UK to benefit from Naked FTTC broadband

Article

Naked fibre to the cabinet may be on the way from Openreach | ThinkBroadband

My Comments

AVM FRITZ!Box 3490 - Press photo courtesy AVM

AVM Fritzbox 3490 – an example of a VDSL2 modem that could be part of the naked VDSL2 service offered in the UK

I have written up an article about broadband Internet options available for those of us who use the mobile phone as the main voice telephone. Here, I was highlighting the kind of options that are available without you needing to pay line rental to an incumbent voice-telephony carrier and highlighted services like FTTP fibre-optic Internet or cable-modem broadband service which are hosted on separate infrastructure.
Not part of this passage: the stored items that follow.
(** The [Or] over the columns of the artist table; an absent column is an empty
    list. *)
Record ArtistFilter := mkAF { af_names : list string; af_mbids : list string; af_ids : list string }.

Class MatcherStore := {
  MediaFileGetAll : FileFilter -> result string (list MediaFile);
  ArtistGetAll : ArtistFilter -> result string (list ArtistRow) }.

(** ** Text *)

(** [utf8ToAscii]: the UTF-8 bytes of the punctuation that has an ASCII form. *)
Definition utf8ToAscii : list (string * ascii) :=
  let enc (l : list N) := foldr (fun b s => String (ascii_of_N b) s) "" l in
  ((fun b => (enc b, "'"%char)) <$> [[226; 128; 152]; [226; 128; 153]; [226; 128; 155]; [226; 128; 178]]%N) ++
  ((fun b => (enc b, "034"%char)) <$> [[239; 188; 130]; [227; 128; 131]; [203; 174]; [215; 178]; [225; 179; 147];
     [226; 128; 179]; [226; 128; 182]; [203; 182]; [202; 186]; [226; 128; 156]; [226; 128; 157]; [203; 157];
     [226; 128; 159]]%N) ++
  ((fun b => (enc b, "-"%char)) <$> [[226; 128; 144]; [226; 128; 147]; [226; 128; 148]; [226; 136; 146]; [226; 128; 149]]%N).

(** The replacer copies a byte or writes a replacement and skips the bytes it
    stands for. *)
Fixpoint replace_from (skip : nat) (s : string) : string :=
  match s with
  | EmptyString => EmptyString
  | String c rest =>
      match skip with
      | S skip => replace_from skip rest
      | O => match List.find (fun kv => HasPrefix s kv.1) utf8ToAscii with
             | Some (k, a) => String a (replace_from (String.length k - 1) rest)
             | None => String c (replace_from 0 rest)
             end
      end
  end.
Definition Clear (name : string) : string := replace_from 0 name.

Definition TrimPrefix (s pre : string) : string :=
  if HasPrefix s pre then str_drop (String.length pre) s else s.

Fixpoint RemoveArticle_loop (articles : list string) (name : string) : string :=
  match articles with
  | [] => name
  | a :: articles =>
      let n := TrimPrefix name (a +:+ " ") in
      if String.eqb n name then RemoveArticle_loop articles name else n
  end.

Section matcher.
Context `{MatcherEnv} `{MatcherStore}.

Definition RemoveArticle (name : string) : string := RemoveArticle_loop (SplitOn " " IgnoredArticles) name.

Definition SanitizeFieldForSorting (originalValue : string) : string :=
  let v := TrimSpace (Accents originalValue) in
  Clear (ToLower v).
But I also highlighted the concept of “naked DSL” or “dry-loop DSL” which is a DSL service using your phone carrier’s wires but you don’t have a local voice telephone service a.k.a a “dial-tone” service. A lot of countries offer this as a service option for most DSL-service packages but the United Kingdom doesn’t offer that kind of service at all.

Things are to change for the UK with Openreach offering the “naked DSL” option for people who sign up to VDSL2-based “fibre-to-the-cabinet” next-generation broadband. They will maintain the subscriber’s circuit from the FTTC street cabinet to the exchange just for line testing or if a subsequent subscriber wants to sign up to a full service with the legacy voice telephone component.

But this is a service that is considered a proposal but should really be available for UK households who start out “mobile only” or want to use that second line that was created for the fax or for someone’s independent telephony needs for their fibre-copper next-generation broadband needs.